◆ **Your goal**
Which lines of the records hold the string "Hval"? Report only how many of them there are.

•••

(** The [realtime_input] message [send_audio_chunk] writes. *)
Definition realtime_input (audio_hex : string) : json :=
  JObject [("realtime_input", JObject [
    ("media_chunks", JArray [
       JObject [("mime_type", JString "audio/pcm_s16le");
                ("data", JString audio_hex)]])])].

(** [GeminiLiveConnection.send_audio_chunk]: [sent] is what the awaited
    write does. *)
Definition send_audio_chunk (sent : option exn) (audio_data : bytes) : Co unit :=
  c <- get ;;
  if negb (connected c) || negb (websocket c) then
    raise (OtherError "Not connected to Gemini Live")
  else
    try_except
      (await (GeminiSend (realtime_input (Hex.hex audio_data))) sent)
      (fun e => log ERROR "Error sending audio chunk" ;; raise e).

(** [response_data.keys()]: only a dict has the method. *)
Definition keys (v : json) : result unit :=
  match v with
  | JObject _ => Ok tt
  | _ => Raise AttributeError
  end.

(** The body of [for part in parts] in [forward_gemini_to_smartflo];
    [written] tells what the awaited [send_bytes] does for each buffer. *)
Definition handle_part (written : callback bytes) (part : json) : Co unit :=
  has_inline <- lift (Py.contains "inlineData" part) ;;
  if has_inline then
    inline_data <- lift (Py.getitem part "inlineData") ;;
    has_data <- lift (Py.contains "data" inline_data) ;;
    if has_data then
      audio_hex <- lift (Py.getitem inline_data "data") ;;
      audio_bytes <- lift (Hex.fromhex audio_hex) ;;
      log DEBUG "Sending bytes to Smartflo" ;;
      await (SendBytes audio_bytes) (written audio_bytes)
    else ret tt
  else ret tt.

(** The body of the loop of [forward_gemini_to_smartflo] for one message. *)
Definition on_response (written : callback bytes) (message : frame) : Co unit :=
  try_except
    (response_data <- lift (json_loads message) ;;
     lift (keys response_data) ;;
     log DEBUG "Received from Gemini" ;;
     has_content <- lift (Py.contains "serverContent" response_data) ;;
     if has_content then
       server_content <- lift (Py.getitem response_data "serverContent") ;;
       has_turn <- lift (Py.contains "modelTurn" server_content) ;;
       if has_turn then
         model_turn <- lift (Py.getitem server_content "modelTurn") ;;
         parts <- lift (Py.get model_turn "parts" (JArray [])) ;;
         parts <- lift (Py.iter parts) ;;
         for_each parts (handle_part written)
       else ret tt
     else
       has_tool <- lift (Py.contains "toolCall" response_data) ;;
       if has_tool then log INFO "Received tool call from Gemini"
       else
         has_setup <- lift (Py.contains "setupComplete" response_data) ;;
         if has_setup then log INFO "Gemini setup completed successfully"
         else ret tt)
    (fun e =>
       match e with
       | JSONDecodeError => log ERROR "Failed to parse Gemini response"
       | _ => log ERROR "Error processing Gemini response"
       end).

(** A message of the model with one part of inline data. *)
Definition audio_response (data : string) : frame :=
  Document (JObject [("serverContent", JObject [
    ("modelTurn", JObject [
       ("parts", JArray [
          JObject [("inlineData", JObject [("mimeType", JString "audio/pcm");
                                           ("data", JString data)])]])])])]).

(** The data of the one chunk of a [realtime_input] message. *)
Definition chunk_data (message : json) : result json :=
  match Py.getitem message "realtime_input" with
  | Ok input =>
      match Py.getitem input "media_chunks" with
      | Ok (JArray [chunk]) => Py.getitem chunk "data"
      | Ok _ => Raise ValueError
      | Raise e => Raise e
      end
  | Raise e => Raise e
  end.

(** A call that is none on the socket of the model. *)
Definition to_phone_or_log (e : effect) : Prop :=
  match e with
  | GeminiSend _ => False
  | _ => True
  end.

(** The buffers sent to the telephony socket, in the order they are sent. *)
Fixpoint sent_bytes (trace : list effect) : list bytes :=
  match trace with
  | [] => []
  | SendBytes audio_bytes :: rest => audio_bytes :: sent_bytes rest
  | _ :: rest => sent_bytes rest
  end.

End Legacy.
(* ===================================================================== *)
(** * Properties *)
(* ===================================================================== *)

(** ** Exhaustive checks and induction in steps *)

Lemma all_bytes_complete (b : byte) : In b all_bytes.
Proof.
  assert (H : existsb (Byte.eqb b) all_bytes = true) by (destruct b; reflexivity).
  apply existsb_exists in H. destruct H as [x [Hin Heq]].
  apply Byte.byte_dec_bl in Heq. now subst x.
Qed.

Lemma check1_spec (p : byte -> bool) :
  check1 p = true -> forall b, p b = true.
Proof.
  unfold check1. intros H b.
  rewrite forallb_forall in H. apply H, all_bytes_complete.
Qed.

Lemma check2_spec (p : byte -> byte -> bool) :
  check2 p = true -> forall b1 b2, p b1 b2 = true.
Proof.
  unfold check2. intros H b1 b2.
  rewrite forallb_forall in H. specialize (H b1 (all_bytes_complete b1)).
  rewrite forallb_forall in H. apply H, all_bytes_complete.
Qed.

Lemma list_ind3 {A : Type} (P : list A -> Prop) :
  P [] -> (forall a, P [a]) -> (forall a b, P [a; b]) ->
  (forall a b c l, P l -> P (a :: b :: c :: l)) ->
  forall l, P l.
Proof.
  intros H0 H1 H2 H3.
  refine (fix go (l : list A) : P l :=
            match l with
            | [] => H0
            | [a] => H1 a
            | [a; b] => H2 a b
            | a :: b :: c :: l' => H3 a b c l' (go l')
            end).
Qed.

Lemma list_ind2 {A : Type} (P : list A -> Prop) :
  P [] -> (forall a, P [a]) ->
  (forall a b l, P l -> P (a :: b :: l)) ->
  forall l, P l.
Proof.
  intros H0 H1 H2.
  refine (fix go (l : list A) : P l :=
            match l with
            | [] => H0
            | [a] => H1 a
            | a :: b :: l' => H2 a b l' (go l')
            end).
Qed.

(** ** base64 *)

Module Base64Facts.
Import Base64.
Local Open Scope N_scope.

Lemma good_char_step v rest quad_pos leftchar pads :
  good_char v = true ->
  a2b_base64 (table_b2a_base64 v :: rest) quad_pos leftchar pads =
  match quad_pos with
  | 0%nat => a2b_base64 rest 1 v 0
  | 1%nat =>
      emit (byte_of_N (N.lor (N.shiftl leftchar 2) (N.shiftr v 4)))
           (a2b_base64 rest 2 (N.land v 15) 0)
  | 2%nat =>
      emit (byte_of_N (N.lor (N.shiftl leftchar 4) (N.shiftr v 2)))
           (a2b_base64 rest 3 (N.land v 3) 0)
  | _ =>
      emit (byte_of_N (N.lor (N.shiftl leftchar 6) v))
           (a2b_base64 rest 0 0 0)
  end.
Proof.
  unfold good_char. intros H.
  apply andb_prop in H. destruct H as [Hpad Hval].
  apply negb_true_iff in Hpad.
  cbn [a2b_base64]. rewrite Hpad.
  destruct (table_a2b_base64 (table_b2a_base64 v)) as [v'|]; [|discriminate].
  apply N.eqb_eq in Hval. now subst v'.
Qed.

Lemma good_sextet1 b1 : good_char (sextet1 b1) = true.
Proof. revert b1. apply check1_spec. vm_compute. reflexivity. Qed.

Lemma good_sextet2 b1 b2 : good_char (sextet2 b1 b2) = true.
Proof. revert b1 b2. apply check2_spec. vm_compute. reflexivity. Qed.

Lemma good_sextet3 b2 b3 : good_char (sextet3 b2 b3) = true.
Proof. revert b2 b3. apply check2_spec. vm_compute. reflexivity. Qed.

Lemma good_sextet4 b3 : good_char (sextet4 b3) = true.
Proof. revert b3. apply check1_spec. vm_compute. reflexivity. Qed.

(** The three octets come back out of the four sextets. *)
Lemma octet1_back b1 b2 :
  byte_of_N (N.lor (N.shiftl (sextet1 b1) 2) (N.shiftr (sextet2 b1 b2) 4)) = b1.
Proof.
  apply Byte.byte_dec_bl. revert b1 b2.
  apply (check2_spec (fun b1 b2 => Byte.eqb
    (byte_of_N (N.lor (N.shiftl (sextet1 b1) 2) (N.shiftr (sextet2 b1 b2) 4))) b1)).
  vm_compute. reflexivity.
Qed.

Lemma sextet2_low b1 b2 :
  N.land (sextet2 b1 b2) 15 = N.land (Byte.to_N b2 / 16) 15.
Proof.
  apply N.eqb_eq. revert b1 b2.
  apply (check2_spec (fun b1 b2 =>
    N.land (sextet2 b1 b2) 15 =? N.land (Byte.to_N b2 / 16) 15)).
  vm_compute. reflexivity.
Qed.

Lemma sextet3_high b2 b3 :
  N.shiftr (sextet3 b2 b3) 2 = N.land (Byte.to_N b2) 15.
Proof.
  apply N.eqb_eq. revert b2 b3.
  apply (check2_spec (fun b2 b3 =>
    N.shiftr (sextet3 b2 b3) 2 =? N.land (Byte.to_N b2) 15)).
  vm_compute. reflexivity.
Qed.

Lemma octet2_back b2 :
  byte_of_N (N.lor (N.shiftl (N.land (Byte.to_N b2 / 16) 15) 4)
                   (N.land (Byte.to_N b2) 15)) = b2.
Proof. destruct b2; reflexivity. Qed.

Lemma octet3_back b2 b3 :
  byte_of_N (N.lor (N.shiftl (N.land (sextet3 b2 b3) 3) 6) (sextet4 b3)) = b3.
Proof.
  apply Byte.byte_dec_bl. revert b2 b3.
  apply (check2_spec (fun b2 b3 => Byte.eqb
    (byte_of_N (N.lor (N.shiftl (N.land (sextet3 b2 b3) 3) 6) (sextet4 b3))) b3)).
  vm_compute. reflexivity.
Qed.

(** One full group of the encoder's output, read from the start of a quad. *)
Lemma a2b_group b1 b2 b3 rest :
  a2b_base64 (table_b2a_base64 (sextet1 b1)
              :: table_b2a_base64 (sextet2 b1 b2)
              :: table_b2a_base64 (sextet3 b2 b3)
              :: table_b2a_base64 (sextet4 b3) :: rest) 0 0 0
  = emit b1 (emit b2 (emit b3 (a2b_base64 rest 0 0 0))).
Proof.
  rewrite (good_char_step _ _ _ _ _ (good_sextet1 b1)).
  rewrite (good_char_step _ _ _ _ _ (good_sextet2 b1 b2)).
  rewrite (good_char_step _ _ _ _ _ (good_sextet3 b2 b3)).
  rewrite (good_char_step _ _ _ _ _ (good_sextet4 b3)).
  rewrite octet1_back, sextet2_low, sextet3_high, octet2_back, octet3_back.
  reflexivity.
Qed.

Lemma decodes_to_spec expected r : decodes_to expected r = true -> r = Ok expected.
Proof.
  destruct r as [out|e]; cbn; [|discriminate].
  destruct (list_eq_dec Byte.byte_eq_dec out expected); [now subst|discriminate].
Qed.

Lemma a2b_tail1 b1 : a2b_base64 (b64encode [b1]) 0 0 0 = Ok [b1].
Proof.
  apply decodes_to_spec. revert b1.
  apply (check1_spec (fun b1 => decodes_to [b1] (a2b_base64 (b64encode [b1]) 0 0 0))).
  vm_compute. reflexivity.
Qed.

Lemma a2b_tail2 b1 b2 : a2b_base64 (b64encode [b1; b2]) 0 0 0 = Ok [b1; b2].
Proof.
  apply decodes_to_spec. revert b1 b2.
  apply (check2_spec (fun b1 b2 =>
    decodes_to [b1; b2] (a2b_base64 (b64encode [b1; b2]) 0 0 0))).
  vm_compute. reflexivity.
Qed.

Lemma a2b_b64encode (s : bytes) : a2b_base64 (b64encode s) 0 0 0 = Ok s.
Proof.
  induction s as [| b1 | b1 b2 | b1 b2 b3 rest IH] using list_ind3.
  - reflexivity.
  - apply a2b_tail1.
  - apply a2b_tail2.
  - cbn [b64encode]. rewrite a2b_group, IH. reflexivity.
Qed.

(** Everything the encoder writes is an ASCII character. *)
Lemma table_b2a_ascii v : (Byte.to_N (table_b2a_base64 v) <? 128) = true.
Proof.
  unfold table_b2a_base64.
  destruct (nth_in_or_default (N.to_nat v) alphabet BASE64_PAD) as [Hin | Hd].
  - revert Hin. generalize (nth (N.to_nat v) alphabet BASE64_PAD). intros c Hin.
    assert (Hall : forallb (fun c => Byte.to_N c <? 128) alphabet = true)
      by reflexivity.
    rewrite forallb_forall in Hall. now apply Hall.
  - rewrite Hd. reflexivity.
Qed.

Lemma b64encode_ascii (s : bytes) :
  forallb (fun c => Byte.to_N c <? 128) (b64encode s) = true.
Proof.
  induction s as [| b1 | b1 b2 | b1 b2 b3 rest IH] using list_ind3;
    cbn [b64encode forallb]; rewrite ?table_b2a_ascii, ?IH; reflexivity.
Qed.

Lemma b64decode_b64encode (s : bytes) :
  b64decode (string_of_list_byte (b64encode s)) = Ok s.
Proof.
  unfold b64decode, is_ascii.
  rewrite list_byte_of_string_of_list_byte, b64encode_ascii.
  apply a2b_b64encode.
Qed.

End Base64Facts.

(** ** mu-law *)

Module AudioopFacts.
Import Audioop.
Local Open Scope Z_scope.

Lemma sample_roundtrip lo hi :
  within_one_step (GETINT16 lo hi) (decode_sample (encode_sample (GETINT16 lo hi))).
Proof.
  assert (H : sample_ok lo hi = true).
  { revert lo hi. apply check2_spec. vm_compute. reflexivity. }
  unfold sample_ok in H. apply andb_prop in H. destruct H as [H1 H2].
  apply Z.ltb_lt in H1. apply Z.leb_le in H2.
  unfold within_one_step. split; assumption.
Qed.

(** What [ulaw2lin] stores for a code word reads back as the table entry. *)
Lemma stored_sample uc rest :
  samples (SETINT16 (decode_sample uc) ++ rest) = decode_sample uc :: samples rest.
Proof.
  assert (H : (let '(lo, hi) := match SETINT16 (decode_sample uc) with
                                | [lo; hi] => (lo, hi)
                                | _ => (x00, x00)
                                end in GETINT16 lo hi =? decode_sample uc) = true).
  { revert uc. apply check1_spec. vm_compute. reflexivity. }
  unfold SETINT16 in *. cbn [app samples].
  apply Z.eqb_eq in H. now rewrite H.
Qed.

Lemma even_length_mod2 (n : nat) :
  Nat.eqb (Nat.modulo n 2) 0 = Nat.even n.
Proof.
  destruct (Nat.even n) eqn:E.
  - apply Nat.even_spec in E. destruct E as [k ->].
    rewrite Nat.mul_comm, Nat.Div0.mod_mul. reflexivity.
  - assert (O : Nat.odd n = true) by (rewrite <- Nat.negb_even, E; reflexivity).
    apply Nat.odd_spec in O. destruct O as [k ->].
    rewrite Nat.add_comm, Nat.mul_comm, Nat.Div0.mod_add. reflexivity.
Qed.

Lemma lin2ulaw_frames_length (fragment : bytes) :
  Nat.even (List.length fragment) = true ->
  List.length fragment = (2 * List.length (lin2ulaw_frames fragment))%nat.
Proof.
  induction fragment as [| lo | lo hi rest IH] using list_ind2; intros E.
  - reflexivity.
  - discriminate.
  - cbn [lin2ulaw_frames List.length] in *.
    change (Nat.even (S (S (List.length rest)))) with (Nat.even (List.length rest)) in E.
    specialize (IH E). lia.
Qed.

•••

◆ **Exercise solution**
2